One of the most calamitous aspects of the Korean War was the repercussion it had on American foreign policy, illustrated rather perfectly by the policy disagreement and personal collision between President Harry Truman and General MacArthur.  Douglas MacArthur was first introduced to the American military scene in the Far East in 1941, when FDR appointed him Commander of American forces in the region after the Japanese invasion of Indochina.  Having already served as Supreme Commander for Allied Powers in Japan, MacArthur was no typical general.  As de facto ruler of over 80 million Japanese citizens, he was not used to answering to his civilian superiors, including the Commander-in-Chief.

Generally, the characteristics that distinguish politicians from officers are that officers think tactically, while politicians think politically.  MacArthur thought tactically and politically, and he fancied himself to be quite the politician as well as a brilliant General.  The beginning of the miscommunication and mutual distrust between Truman and MacArthur was that Truman initially saw him as a political foe, as someone aligned with the Republican Party.  He feared that MacArthur might run against him in 1952, after a groundswell of support had formed for him during the last several election cycles. The catalyst for their divergence would prove to be less about domestic politics, and more about the dichotomy between the civilian and military control of foreign policy decisions.

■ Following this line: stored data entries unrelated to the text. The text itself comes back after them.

(** ** The theorems at concrete states *)

Lemma load_completion_from_loading_witness :
  loadStatus startState = Loading /\
  filtering startState = false /\
  Part000.loadStatus sampleOld = Loading /\
  (forall instances,
      let m' := step lineEdit startState (instancesLoadedMsg instances None) in
      let old' :=
        fst (Part000.Update sampleOld (instancesLoadedMsg instances None)) in
      loadStatus m' = Ready /\ ec2Instances m' = instances /\
      Part000.loadStatus old' = Ready /\
      Part000.ec2Instances old' = instances) /\
  (forall instances e,
      let m' :=
        step lineEdit startState (instancesLoadedMsg instances (Some e)) in
      let old' :=
        fst (Part000.Update sampleOld
               (instancesLoadedMsg instances (Some e))) in
      loadStatus m' = Failed e /\ err m' = Some e /\
      ec2Instances m' = ec2Instances startState /\
      Part000.loadStatus old' = Failed e /\ Part000.err old' = Some e /\
      Part000.ec2Instances old' = Part000.ec2Instances sampleOld).
Proof.
  split; [reflexivity|]. split; [reflexivity|]. split; [reflexivity|].
  apply (load_completion_from_loading lineEdit startState sampleOld);
    reflexivity.
Defined.

Lemma region_cycle_witness :
  filtering startState = false /\
  (forall i,
      index_of (Region (config startState)) (Regions (config startState))
        = Some i ->
      let m' := step lineEdit startState (KeyMsg "c") in
      Region (config m') =
        nth (((i + 1) mod length (Regions (config startState)))%nat)
            (Regions (config startState)) "" /\
      Regions (config m') = Regions (config startState) /\
      loadStatus m' = Loading /\
      snd (Update lineEdit startState (KeyMsg "c")) = initAWSClient m' /\
      (forall client,
          snd (Update lineEdit m' (ClientMsg client)) =
          loadEC2Instances (set_awsClient (Some client) m'))) /\
  (~ In (Region (config startState)) (Regions (config startState)) ->
   Update lineEdit startState (KeyMsg "c") = (startState, nilCmd)).
Proof.
  split; [reflexivity|].
  apply (region_cycle lineEdit startState). reflexivity.
Defined.

(** The specification's example: from [eu-west-1], the last of three
    regions, key [c] goes to [us-east-1]. *)
Example region_wraps_around :
  Region (config (step lineEdit startState (KeyMsg "c"))) = "us-east-1".
Proof. reflexivity. Qed.

Lemma filter_editing_entry_witness :
  filtering startState = false /\
  filtering editingOnS3 = true /\
  (filtering (step lineEdit startState (KeyMsg "f")) = true /\
   currentScreen (step lineEdit startState (KeyMsg "f"))
     = currentScreen startState) /\
  (filtering (step lineEdit startState (KeyMsg "tab")) = true ->
   KeyMsg "tab" = KeyMsg "f") /\
  currentScreen (step lineEdit editingOnS3 (KeyMsg "tab"))
    = currentScreen editingOnS3.
Proof.
  split; [reflexivity|]. split; [reflexivity|].
  apply (filter_editing_entry lineEdit startState editingOnS3 (KeyMsg "tab"));
    reflexivity.
Defined.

Our first session also touched on the fact that the military apparatus inevitably deals with problems of miscommunication between civilians and military personnel.  That very dichotomy began to manifest itself when the Joint Chiefs began reevaluating their initial analysis of Korea and the rest of Eastern Asia in mid-1950. There was a misunderstanding between Washington and the military personnel on the ground with regards to Korea from the beginning of the conflict, for nearly all the U.S. intelligence agencies were disastrously false in their predictions pertaining to North Korea’s attack on South Korea.  Additionally, General MacArthur’s insistence and eagerness to engage the Chinese militarily alarmed the Truman administration. 

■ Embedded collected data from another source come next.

(** [_SubParsersAction.__call__(parser, namespace, values)] *)
Definition SubParsersAction_call (self : SubParsersAction)
    (namespace : Namespace) (values : list string) : io Namespace :=
  match values with
  | [] => raise IndexError
  | parser_name :: arg_strings =>
      let namespace := setattr namespace (dest self) (PyStr parser_name) in
      match assoc parser_name (_name_parser_map self) with
      | None => raise (ArgumentError (UnknownParser parser_name))
      | Some parser =>
          '(subnamespace, arg_strings) ← parser arg_strings;
          let namespace :=
            {| attrs := attrs subnamespace ∪ attrs namespace;
               _unrecognized_args := _unrecognized_args namespace |} in
          ret (match arg_strings with
               | [] => namespace
               | _ :: _ =>
                   {| attrs := attrs namespace;
                      _unrecognized_args :=
                        Some (default [] (_unrecognized_args namespace)
                              ++ arg_strings)%list |}
               end)
      end
  end.

(** [_HelpAction.__call__]: print the help and exit with status 0. *)
Definition HelpAction_call (parser : ArgumentParser) : io unit :=
  print_help parser ;; exit 0.

(** *** [_parse_known_args] *)

(** What the nested functions of [_parse_known_args] share and change:
    the namespace, [extras], and the positionals left to be parsed. *)
Record state := mk_state {
  ns : Namespace;
  extras : list string;
  positionals : option SubParsersAction
}.

Section parse_known_args.
Variable self : ArgumentParser.
Variable arg_strings : list string.
Variable arg_strings_pattern : list pchar.
Variable option_string_indices : list (nat * option_tuple).

Definition option_indices : list nat := map fst option_string_indices.

(** [option_string_indices[i]] *)
Fixpoint option_at (i : nat) (m : list (nat * option_tuple)) : option option_tuple :=
  match m with
  | [] => None
  | (j, t) :: m' => if (i =? j)%nat then Some t else option_at i m'
  end.

(** [take_action(action, argument_strings)] for the positional. *)
Definition take_action (action : SubParsersAction) (namespace : Namespace)
    (argument_strings : list string) : io Namespace :=
  argument_values ← _get_values action argument_strings;
  SubParsersAction_call action namespace argument_values.

(** The [while True] loop of [consume_optional] while an explicit
    argument is left: [-xyz] is [-x -y -z] when no argument is
    taken. It returns [action_tuples]. *)
Fixpoint explicit_arguments (action : optional_action) (option_string : string)
    (explicit_arg : string) (action_tuples : list action_tuple)
    {struct explicit_arg} : io (list action_tuple) :=
  let arg_count := _match_argument action [PA] in
  match option_string with
  | String char (String c1 _) =>
      if (arg_count =? 0)%nat && negb (in_prefix_chars c1)
         && negb (String.eqb explicit_arg "")
      then
        match explicit_arg with
        | EmptyString => raise IndexError
        | String e0 new_explicit_arg =>
            let action_tuples := (action_tuples ++ [(action, [], option_string)])%list in
            let option_string := String char (String e0 EmptyString) in
            match assoc option_string _option_string_actions with
            | Some action =>
                match new_explicit_arg with
                | EmptyString =>
                    (* explicit_arg is None: the arguments are matched
                       with the following strings *)
                    ret (action_tuples ++ [(action, [], option_string)])%list
                | String _ _ =>
                    explicit_arguments action option_string new_explicit_arg
                                       action_tuples
                end
            | None => raise (ArgumentError (IgnoredExplicitArgument explicit_arg))
            end
        end
      else if (arg_count =? 1)%nat
      then ret (action_tuples ++ [(action, [explicit_arg], option_string)])%list
      else raise (ArgumentError (IgnoredExplicitArgument explicit_arg))
  | _ => raise IndexError
  end.

(** [consume_optional(start_index)]: the new [extras] and the index
    at which the arguments of the option stopped. *)
Definition consume_optional (extras : list string) (start_index : nat)
    : io (list string * nat) :=
  match option_at start_index option_string_indices with
  | None => raise KeyError
  | Some (None, _, _) =>
      (* no optional action was found: skip it *)
      match arg_strings !! start_index with
      | Some arg_string => ret ((extras ++ [arg_string])%list, S start_index)
      | None => raise IndexError
      end
  | Some (Some action, option_string, explicit_arg) =>
      action_tuples ←
        match explicit_arg with
        | Some explicit_arg =>
            explicit_arguments action option_string explicit_arg []
        | None => ret [(action, @nil string, option_string)]
        end;
      let start := S start_index in
      let arg_count :=
        _match_argument action (drop start arg_strings_pattern) in
      let stop := (start + arg_count)%nat in
      (* every action tuple holds a help action *)
      foldr (fun (_ : action_tuple) (k : io unit) => HelpAction_call self ;; k)
            (ret tt) action_tuples ;;
      ret (extras, stop)
  end.

(** [consume_positionals(start_index)] *)
Definition consume_positionals (st : state) (start_index : nat)
    : io (state * nat) :=
  let selected_pattern := drop start_index arg_strings_pattern in
  match positionals st,
        _match_arguments_partial (positionals st) selected_pattern with
  | Some action, Some arg_count =>
      let args := take arg_count (drop start_index arg_strings) in
      namespace ← take_action action (ns st) args;
      ret ({| ns := namespace;
              extras := extras st;
              positionals := None |},
           (start_index + arg_count)%nat)
  | _, _ => ret (st, start_index)
  end.

(** [max(option_string_indices)], or [-1] when there is none. *)
Definition max_option_string_index : Z :=
  match option_indices with
  | [] => -1
  | _ :: _ => Z.of_nat (max_list option_indices)
  end.

(** [min(l)], which raises [ValueError] on an empty list. *)
Definition min_index (l : list nat) : io nat :=
  match l with
  | [] => raise ValueError
  | i :: l' => ret (foldr Nat.min i l')
  end.

(** The loop that consumes positionals and optionals alternately,
    until the last option string is passed. [fuel] bounds the number
    of iterations. *)
Fixpoint consume_all (fuel : nat) (st : state) (start_index : nat)
    : io (state * nat) :=
  if Z.of_nat start_index <=? max_option_string_index then
    match fuel with
    | O => ([], Diverge)
    | S fuel =>
        next_option_string_index ←
          min_index (List.filter (fun index => start_index <=? index)%nat
                                 option_indices);
        '(st, start_index, again) ←
          (if negb (start_index =? next_option_string_index)%nat then
             '(st', positionals_end_index) ← consume_positionals st start_index;
             ret (st', positionals_end_index,
                  (start_index <? positionals_end_index)%nat)
           else ret (st, start_index, false));
        if (again : bool) then consume_all fuel st start_index
        else
          let '(st, start_index) :=
            if negb (existsb (Nat.eqb start_index) option_indices) then
              let strings :=
                drop start_index (take next_option_string_index arg_strings) in
              ({| ns := ns st;
                  extras := (extras st ++ strings)%list;
                  positionals := positionals st |},
               next_option_string_index)
            else (st, start_index) in
          '(extras', start_index) ← consume_optional (extras st) start_index;
          consume_all fuel
            {| ns := ns st;
               extras := extras';
               positionals := positionals st |}
            start_index
    end
  else ret (st, start_index).

End parse_known_args.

Truman was dubious of MacArthur’s dismissive attitude towards him in the past when he reached out to the General, saying, “I have always regretted that General MacArthur declined the invitations that were extended to him to return to the United States, even if only for a short visit, during his years in Japan.” Truman suggest that part of the disconnect between himself and MacArthur was because the General had been in the Orient for 14 years, and all his thinking revolved around the Far East.  Perhaps the straw that broke the camel’s back was Gen. MacArthur’s meddling in domestic politics, as well as his seemingly open alliance with the President’s Republican opponents in Congress.  Truman explained that in his mind there was a right and wrong kind of victory.  It was MacArthur’s apparent zero sum theory of victory in Korea that led Truman to remove him from his post.

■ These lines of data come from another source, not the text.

(** Lines 192-193: the first required column that is missing fails the
    assertion. *)
Fixpoint assert_columns (ws : list string) (df_prod : DataFrame Row) : M unit :=
  match ws with
  | [] => mret ()
  | w :: ws' =>
      if has_column w df_prod then assert_columns ws' df_prod
      else raise (AssertionError ("Missing required column: " +:+ w))
  end.

Definition cache_path : string := "region_cache.pkl".

(** Lines 190-204 of [main_pipeline], from the two spread sheets as lines
    186-188 read them, up to the classification.  Lines 205-214 (the
    charts, the heat map, the summary and the export of [df_risk]) are
    not embedded: a run that raises here is a run of the source function,
    and a run that returns here goes on in the source with line 205. *)
Definition main_pipeline (device_ids : gset string) (df_prod : DataFrame Row)
  : M (DataFrame RiskResult) :=
  assert_columns wajib df_prod;;
  df_join ← filter_production_by_deviceid df_prod device_ids;
  region_cache ← load_region_cache cache_path;
  set_cache region_cache;;
  df_join ←
    (if negb (has_column "REGION" df_join) then
       df_join ← map_all_regions df_join 1;
       region_cache ← get_cache;
       save_region_cache region_cache cache_path;;
       mret df_join
     else
       log_progress MsgRegionPresent;;
       mret df_join);
  compute_risk_scoring df_join.
End Pipeline.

On April 11th, 1951, Truman formally fired MacArthur from all his official posts.  Truman did acknowledge the extraordinary accomplishments of Gen. MacArthur, saying he was “one of our greatest military commanders,” but since he openly disagreed with American foreign policy, he could not remain at his post. Truman writes in his memoirs his justification for MacArthur’s firing, “Our Constitution embodies the principle of civilian control of the military.  This was the principle that General MacArthur threatened.  I do not believe that he purposefully decided to challenge civilian control of the military, but the result of his behavior was that this fundamental principle of free government was in danger.”  The President must be the vanguard against such disregard for civilian authority, by assuring that we do not devolve into a military dictatorship through the oftentimes-subtle neglect of civilian oversight. Truman’s vigilance of this issue was even more indispensable during wartime, when the people are susceptible to such claims about the need for more military autonomy.  While it might have cost him a third term in the White House, his belief in the American system of non-military governance and respect for the Office of the Presidency transcended his ambitions for his political career.